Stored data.
(* ===== verification/Receipt.v ===== *)
(** The receipt of ASF's own verification,
    [src/src/contracts/evidence_verification.rs], and the event records of
    [src/src/contracts/event.rs]. *)

From Stdlib Require Import ZArith Lia Ascii.
From stdpp Require Import base tactics option list strings.
From S2P Require Import Prelude RustStr RustOrd Ids Authority WorkItem Crypto Security WorkOrder Evidence.

Definition EVIDENCE_VERIFICATION_RECEIPT_SCHEMA_V1 : string :=
  "asf.evidence-verification-receipt.v1".

Record EvidenceVerificationReceiptV1 := mkReceipt {
  er_schema : string;
  er_evidence_id : EvidenceId;
  er_work_item_id : WorkItemId;
  er_attempt_id : AttemptId;
  er_run_id : RunId;
  er_evidence_digest : string;
  er_work_order_digest : string;
  er_expectation_digest : string;
  er_verification_job_id : Uuid;
  er_verification_job_fence_token : Z;
  er_verification_job_completed_by : string;
  er_verifier : string;
  er_pull_request : PullRequestEvidence;
  er_provider_revision : string;
  er_observed_at : DateTime
}.

Record ProductEvent := mkProductEvent {
  pe_event_schema : string;
  pe_event_id : EventId;
  pe_tenant_id : TenantId;
  pe_work_item_id : option WorkItemId;
  pe_attempt_id : option AttemptId;
  pe_work_order_digest : option string;
  pe_run_id : option RunId;
  pe_aggregate_version : Z;
  pe_occurred_at : DateTime;
  pe_ingested_at : DateTime;
  pe_actor : string;
  pe_event_type : string;
  pe_event_payload : Value;
  pe_policy_digest : option string;
  pe_trace_id : string;
  pe_correlation_id : string
}.

Record RunEventCursor := mkRunEventCursor {
  rec_run_id : string;
  rec_after : option string
}.

Definition valid_public_text (value : string) (max_bytes : Z) : bool :=
  negb (str_is_empty value)
  && (len value <=? max_bytes)
  && negb (trim_differs value)
  && negb (has_control value).

(** [byte.is_ascii_alphanumeric() || matches!(byte, b'.' | b'_' | b'-')]. *)
Definition repository_byte (b : Z) : bool :=
  is_ascii_alphanumeric b || (b =? 46) || (b =? 95) || (b =? 45).

(** [unwrap_or_default] of the first two parts, and whether a third exists. *)
Definition valid_repository (value : string) : bool :=
  let parts := split_on "/"%char value in
  let owner := default "" (parts !! 0%nat) in
  let repository := default "" (parts !! 1%nat) in
  negb (str_is_empty owner)
  && negb (str_is_empty repository)
  && is_none (parts !! 2%nat)
  && forallb (λ part, (len part <=? 100) && forallb repository_byte (bytes part))
       [owner; repository].

(** [byte.is_ascii_digit() || (b'a'..=b'f').contains(&byte)]. *)
Definition valid_git_sha (value : string) : bool :=
  (len value =? 40)
  && forallb (λ b, is_ascii_digit b || ((97 <=? b) && (b <=? 102))) (bytes value).

Definition valid_https_url `{UrlCrate} (value : string) : bool :=
  match url_parse value with
  | inl _ => false
  | inr url =>
      bool_decide (url_scheme url = "https")
      && is_some (url_host url)
      && str_is_empty (url_username url)
      && is_none (url_password url)
      && is_none (url_query url)
      && is_none (url_fragment url)
  end.

Definition Receipt_validate `{UrlCrate, ToValue EvidenceVerificationReceiptV1}
    (r : EvidenceVerificationReceiptV1) : res unit :=
  bail_if (negb (bool_decide (er_schema r = EVIDENCE_VERIFICATION_RECEIPT_SCHEMA_V1)))
    (Validation [Lit "unsupported evidence-verification receipt schema"]) ;;
  bail_if (is_nil (er_evidence_id r) || is_nil (er_work_item_id r)
           || is_nil (er_attempt_id r) || is_nil (er_run_id r)
           || negb (is_sha256_digest (er_evidence_digest r))
           || negb (is_sha256_digest (er_work_order_digest r))
           || negb (is_sha256_digest (er_expectation_digest r))
           || is_nil (er_verification_job_id r)
           || (er_verification_job_fence_token r <=? 0)
           || negb (valid_public_text (er_verification_job_completed_by r) 512)
           || negb (valid_public_text (er_verifier r) 256)
           || negb (valid_public_text (er_provider_revision r) 1024))
    (Validation [Lit "evidence-verification receipt has invalid immutable coordinates"]) ;;
  let pull_request := er_pull_request r in
  bail_if (negb (valid_repository (pre_repository pull_request))
           || (pre_number pull_request =? 0)
           || negb (valid_https_url (pre_url pull_request))
           || negb (valid_git_sha (pre_base_sha pull_request))
           || negb (valid_git_sha (pre_head_sha pull_request))
           || existsb (λ context, negb (valid_public_text context 512))
                (elems (pre_required_ci_contexts pull_request)
                 ++ elems (pre_successful_ci_contexts pull_request))
           || negb (bs_is_subset (pre_required_ci_contexts pull_request)
                      (pre_successful_ci_contexts pull_request)))
    (Validation [Lit "evidence-verification receipt has incomplete exact-candidate pull-request evidence"]) ;;
  value ← map_err (to_value r) (λ error, Serialization [Disp error]);
  reject_sensitive_fields value.

Definition Receipt_digest `{UrlCrate, Hashing, ToValue EvidenceVerificationReceiptV1,
    Canonical EvidenceVerificationReceiptV1} (r : EvidenceVerificationReceiptV1) : res string :=
  Receipt_validate r ;;
  bytes ← canonical_json r;
  Ok (sha256_digest bytes).

(** ** What a receipt proves *)

(** A GitHub slug: two non-empty parts of at most 100 safe bytes. *)
Definition repository_part (s : string) : Prop :=
  s ≠ "" ∧ len s ≤ 100 ∧ Forall (λ b, repository_byte b = true) (bytes s).

Definition repository_slug (value : string) : Prop :=
  ∃ owner name, value = owner +:+ String "/" name ∧
    repository_part owner ∧ repository_part name.

Lemma split_on_free c s : contains_char c s = false → split_on c s = [s].
Proof.
  induction s as [|d s IH]; simpl; [done|]. rewrite orb_false_iff. intros [Hd Hs].
  rewrite Hd, IH; done.
Qed.

Lemma split_on_cons c l r :
  contains_char c l = false → split_on c (l +:+ String c r) = l :: split_on c r.
Proof.
  induction l as [|d l IH]; simpl; [by rewrite bool_decide_true|].
  rewrite orb_false_iff. intros [Hd Hl]. by rewrite Hd, IH.
Qed.

Lemma split_on_nonempty c s : split_on c s ≠ [].
Proof. by destruct s; simpl; repeat case_match. Qed.

Lemma split_on_singleton c s w : split_on c s = [w] → s = w ∧ contains_char c w = false.
Proof.
  revert w. induction s as [|d s IH]; simpl; intros w; [by intros [= <-]|].
  case_bool_decide as E; subst.
  - intros [= _ Es]. by apply split_on_nonempty in Es.
  - destruct (split_on c s) as [|w0 ws] eqn:Es; [by apply split_on_nonempty in Es|].
    intros [= <- ->]. destruct (IH w0 eq_refl) as [-> Hc]. simpl.
    by rewrite bool_decide_false, Hc.
Qed.

Lemma split_on_pair c s l r :
  split_on c s = [l; r] ↔
  s = l +:+ String c r ∧ contains_char c l = false ∧ contains_char c r = false.
Proof.
  split; [|by intros (-> & Hl & Hr); rewrite split_on_cons, split_on_free].
  revert l. induction s as [|d s IH]; simpl; intros l; [done|].
  case_bool_decide as E; subst.
  - intros [= <- H]. by apply split_on_singleton in H as [-> ?].
  - destruct (split_on c s) as [|w0 ws] eqn:Es; [done|]. intros [= <- ->].
    destruct (IH w0 eq_refl) as (-> & Hl & Hr). simpl. by rewrite bool_decide_false, Hl.
Qed.

Lemma repository_byte_no_slash s :
  Forall (λ b, repository_byte b = true) (bytes s) → contains_char "/" s = false.
Proof.
  induction s as [|c s IH]; simpl; [done|]. rewrite Forall_cons. intros [Hc Hs].
  rewrite IH, orb_false_r by done. apply bool_decide_eq_false. by intros <-.
Qed.

Lemma valid_repository_ok value : valid_repository value = true ↔ repository_slug value.
Proof.
  unfold valid_repository, repository_slug, repository_part. split.
  - destruct (split_on "/" value) as [|o [|n [|]]] eqn:E; simpl; try done;
      [by rewrite andb_false_r| |by destruct (negb _), (negb _)].
    rewrite !andb_true_iff, !forallb_true, !negb_true_iff, !Z.leb_le.
    apply split_on_pair in E as (-> & _). intros H. exists o, n. destruct_and!.
    split_and!; try done; by intros ->.
  - intros (o & n & -> & (Ho & Lo & Fo) & (Hn & Ln & Fn)).
    rewrite (proj2 (split_on_pair "/" _ o n))
      by (split_and!; [done|by apply repository_byte_no_slash..]). simpl.
    rewrite !andb_true_iff, !forallb_true, !negb_true_iff, !Z.leb_le.
    split_and!; try done; [by destruct o|by destruct n].
Qed.

(** The contents of a receipt that stands for a verification. *)
Record receipt_sound `{UrlCrate, ToValue EvidenceVerificationReceiptV1}
    (r : EvidenceVerificationReceiptV1) : Prop := {
  rs_schema : er_schema r = EVIDENCE_VERIFICATION_RECEIPT_SCHEMA_V1;
  rs_ids : Forall (λ u, is_nil u = false)
    [er_evidence_id r; er_work_item_id r; er_attempt_id r; er_run_id r; er_verification_job_id r];
  rs_digests : Forall (λ d, is_sha256_digest d = true)
    [er_evidence_digest r; er_work_order_digest r; er_expectation_digest r];
  rs_fence : 0 < er_verification_job_fence_token r;
  rs_texts : valid_public_text (er_verification_job_completed_by r) 512 = true ∧
    valid_public_text (er_verifier r) 256 = true ∧
    valid_public_text (er_provider_revision r) 1024 = true;
  rs_repository : repository_slug (pre_repository (er_pull_request r));
  rs_number : pre_number (er_pull_request r) ≠ 0;
  rs_url : valid_https_url (pre_url (er_pull_request r)) = true;
  rs_commits : valid_git_sha (pre_base_sha (er_pull_request r)) = true ∧
    valid_git_sha (pre_head_sha (er_pull_request r)) = true;
  rs_contexts c : c ∈ pre_successful_ci_contexts (er_pull_request r) →
    valid_public_text c 512 = true;
  rs_ci c : c ∈ pre_required_ci_contexts (er_pull_request r) →
    c ∈ pre_successful_ci_contexts (er_pull_request r);
  rs_screened : ∃ v, to_value r = inr v ∧ ∀ error, ¬ leak "$" v error
}.

Lemma Receipt_validate_ok `{UrlCrate, ToValue EvidenceVerificationReceiptV1} r :
  Receipt_validate r = Ok tt ↔ receipt_sound r.
Proof.
  unfold Receipt_validate. rewrite !bind_unit_ok, bind_ok, !bail_if_ok.
  rewrite !orb_false_iff, !negb_false_iff, bs_is_subset_true, existsb_false, Forall_app,
    !Forall_forall, !bool_decide_eq_true, valid_repository_ok, Z.leb_gt, Z.eqb_neq.
  setoid_rewrite negb_false_iff. unfold map_err. split.
  - intros (H1 & H2 & H3 & v & Hv & Hr). destruct_and!.
    pose proof (proj1 (reject_sensitive_ok v) Hr) as Hl.
    destruct (to_value r) as [|v'] eqn:Ev; [done|]. injection Hv as ->.
    constructor; try done; [by repeat constructor..|by exists v].
  - intros []. rewrite !Forall_cons in rs_ids0. rewrite !Forall_cons in rs_digests0.
    destruct rs_screened0 as (v & Ev & Hl). destruct_and!. split_and!; try done; [by auto|].
    exists v. by rewrite Ev, reject_sensitive_ok.
Qed.

(** ** Theorems *)

(** A receipt has a digest, under which it is recorded, exactly when it is
    complete: it names an existing run, evidence, order and expectation, the
    fenced job that produced it, and a pull request with a repository slug, an
    https URL without credentials, exact commits and all required CI contexts
    among the successful ones; and it carries no credential. *)
Lemma receipt_exact `{UrlCrate, Hashing, ToValue EvidenceVerificationReceiptV1,
    Canonical EvidenceVerificationReceiptV1} r d :
  Receipt_digest r = Ok d ↔ receipt_sound r ∧ digest_canonical r = Ok d.
Proof.
  unfold Receipt_digest, digest_canonical. by rewrite bind_unit_ok, Receipt_validate_ok.
Qed.

(** The Work Order and the evidence contracts admit 64-digit commits; what
    they let through in that case has no receipt. *)
Lemma long_commits_have_no_receipt `{UrlCrate, Hashing, Ed25519, Canonical WorkOrderV1,
    Canonical ProtectedEnvelope, Canonical EvidenceBundleV1, Canonical ProtectedEvidence,
    ToValue EvidenceBundleV1, ToValue EvidenceVerificationReceiptV1} b key x r :
  SignedEvidenceBundle_verify b key x = Ok tt →
  len (ex_candidate_sha x) = 64 →
  ex_target x = ClosureTarget.PullRequest →
  ex_independently_observed_pull_request x = Some (er_pull_request r) →
  Receipt_validate r ≠ Ok tt.
Proof.
  intros Hv Hlen Ht Hpr Hr. apply bundle_verify_ok in Hv as (_ & _ & He).
  destruct (ev_pull_request _ _ He Ht) as (pr & _ & Epr & Eh & _).
  apply Receipt_validate_ok in Hr. destruct (rs_commits _ Hr) as [_ Hc].
  unfold valid_git_sha in Hc. reflect. destruct Hc as [Hc _].
  rewrite Hpr in Epr. injection Epr as <-. rewrite Eh in Hc. lia.
Qed.

Definition sample_receipt : EvidenceVerificationReceiptV1 :=
  {| er_schema := EVIDENCE_VERIFICATION_RECEIPT_SCHEMA_V1; er_evidence_id := 1%N;
     er_work_item_id := 3%N; er_attempt_id := 4%N; er_run_id := 5%N;
     er_evidence_digest := sample_digest; er_work_order_digest := sample_digest;
     er_expectation_digest := sample_digest; er_verification_job_id := 9%N;
     er_verification_job_fence_token := 1; er_verification_job_completed_by := "reactor";
     er_verifier := "asf"; er_pull_request := sample_pull_request;
     er_provider_revision := "r1"; er_observed_at := 20 |}.

Definition sample_https : UrlCrate :=
  {| url_parse s := inr (mkUrl "https" (Some s) "" None None None) |}.
Definition sample_receipt_value : ToValue EvidenceVerificationReceiptV1 :=
  {| to_value r := inr (Object [("verifier", VString (er_verifier r))]) |}.
Definition sample_receipt_jcs : Canonical EvidenceVerificationReceiptV1 :=
  {| to_jcs r := inr (bytes (er_verifier r)) |}.

Lemma receipt_exact_witness :
  ∃ d, @Receipt_digest sample_https sample_hashing sample_receipt_value sample_receipt_jcs
         sample_receipt = Ok d ∧
    @receipt_sound sample_https sample_receipt_value sample_receipt.
Proof.
  assert (is_ok (@Receipt_digest sample_https sample_hashing sample_receipt_value
    sample_receipt_jcs sample_receipt) = true) as Hok by (vm_compute; reflexivity).
  destruct (Receipt_digest _) as [d| |] eqn:E; [|done|done]. exists d. split; [done|].
  apply (proj1 (@receipt_exact sample_https sample_hashing sample_receipt_value
    sample_receipt_jcs sample_receipt d) E).
Defined.
(* ===== verification/GatewayFacts.v ===== *)
(** What the in-memory gateway of [RunmillGateway] guarantees: the outcome of
    every operation, the invariant of its state, idempotency, and lossless
    delivery of events through cursors. *)

From Stdlib Require Import ZArith Lia Ascii Sorted.
From stdpp Require Import base tactics option list strings gmap pretty.
From S2P Require Import Prelude RustStr RustOrd Ids Authority Crypto WorkOrder Evidence Receipt Outcome RunmillPort RunmillGateway.

(** ** Steps of a call *)

(** Binding a step whose result is known. *)
Lemma call_bind_eq {S E A B} (m : call S E A) (f : A → call S E B) s :
  (m ≫= f) s = match m s with
               | (s', Success a) => f a s'
               | (s', Failure e) => (s', Failure e)
               | (s', Crash) => (s', Crash)
               end.
Proof. done. Qed.

Definition put_run (run_id : RunId) (r : FakeRunRecord) (s : FakeState) : FakeState :=
  set_runs <[run_id := r]> s.

Lemma runs_put_run run_id r s : fs_runs (put_run run_id r s) !! run_id = Some r.
Proof. destruct s. simpl. apply lookup_insert_eq. Qed.

Lemma put_run_twice run_id r r' s : put_run run_id r (put_run run_id r' s) = put_run run_id r s.
Proof. destruct s. unfold put_run. simpl. by rewrite insert_insert_eq. Qed.

Lemma update_run_spec run_id f r s :
  fs_runs s !! run_id = Some r →
  update_run run_id f s = (put_run run_id (f r) s, Success tt).
Proof.
  intros Hr. unfold update_run, modify, put_run. destruct s. simpl in *.
  by rewrite (alter_alt_Some _ _ _ _ Hr).
Qed.

Lemma update_put run_id f r s :
  update_run run_id f (put_run run_id r s) = (put_run run_id (f r) s, Success tt).
Proof. erewrite update_run_spec by apply runs_put_run. by rewrite put_run_twice. Qed.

Exercise requirements.
Give back precisely the lines above that start at the line containing "valid_public_text (er_provider_revision r) 1024 = true;" and end at the line containing "rs_ci c : c", inclusive. No other lines belong in the output.

Task output.
    valid_public_text (er_provider_revision r) 1024 = true;
  rs_repository : repository_slug (pre_repository (er_pull_request r));
  rs_number : pre_number (er_pull_request r) ≠ 0;
  rs_url : valid_https_url (pre_url (er_pull_request r)) = true;
  rs_commits : valid_git_sha (pre_base_sha (er_pull_request r)) = true ∧
    valid_git_sha (pre_head_sha (er_pull_request r)) = true;
  rs_contexts c : c ∈ pre_successful_ci_contexts (er_pull_request r) →
    valid_public_text c 512 = true;
  rs_ci c : c ∈ pre_required_ci_contexts (er_pull_request r) →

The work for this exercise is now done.